(Beginning of RECORDED DATA)

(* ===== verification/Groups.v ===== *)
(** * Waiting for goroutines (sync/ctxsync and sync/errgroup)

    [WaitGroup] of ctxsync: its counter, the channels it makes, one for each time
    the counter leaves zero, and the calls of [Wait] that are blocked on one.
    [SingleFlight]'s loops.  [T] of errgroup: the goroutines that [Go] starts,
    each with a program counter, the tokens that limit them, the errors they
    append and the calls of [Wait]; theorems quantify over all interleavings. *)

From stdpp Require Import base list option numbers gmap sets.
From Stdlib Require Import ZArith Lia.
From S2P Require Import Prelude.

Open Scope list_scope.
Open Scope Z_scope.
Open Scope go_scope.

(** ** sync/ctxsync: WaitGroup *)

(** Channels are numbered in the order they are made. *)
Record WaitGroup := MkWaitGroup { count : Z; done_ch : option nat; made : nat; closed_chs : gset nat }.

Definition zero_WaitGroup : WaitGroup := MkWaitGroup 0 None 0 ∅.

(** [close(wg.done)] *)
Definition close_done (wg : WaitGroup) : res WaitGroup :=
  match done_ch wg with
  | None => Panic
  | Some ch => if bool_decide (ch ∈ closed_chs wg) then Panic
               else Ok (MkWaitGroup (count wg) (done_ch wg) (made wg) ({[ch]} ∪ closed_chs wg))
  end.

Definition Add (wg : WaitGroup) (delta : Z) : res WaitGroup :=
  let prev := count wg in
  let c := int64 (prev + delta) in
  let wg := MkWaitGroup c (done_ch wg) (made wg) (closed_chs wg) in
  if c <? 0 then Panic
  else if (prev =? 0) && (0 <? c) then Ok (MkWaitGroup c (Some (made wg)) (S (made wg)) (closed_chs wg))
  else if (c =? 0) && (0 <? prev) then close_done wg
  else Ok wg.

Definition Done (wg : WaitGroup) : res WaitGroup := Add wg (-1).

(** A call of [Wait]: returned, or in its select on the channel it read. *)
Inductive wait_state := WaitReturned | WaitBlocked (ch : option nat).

(End of RECORDED DATA)

* ASSIGNMENT
On how many lines of the records above does the word "Some" appear? Answer with only that number.

* YOUR RESPONSE
2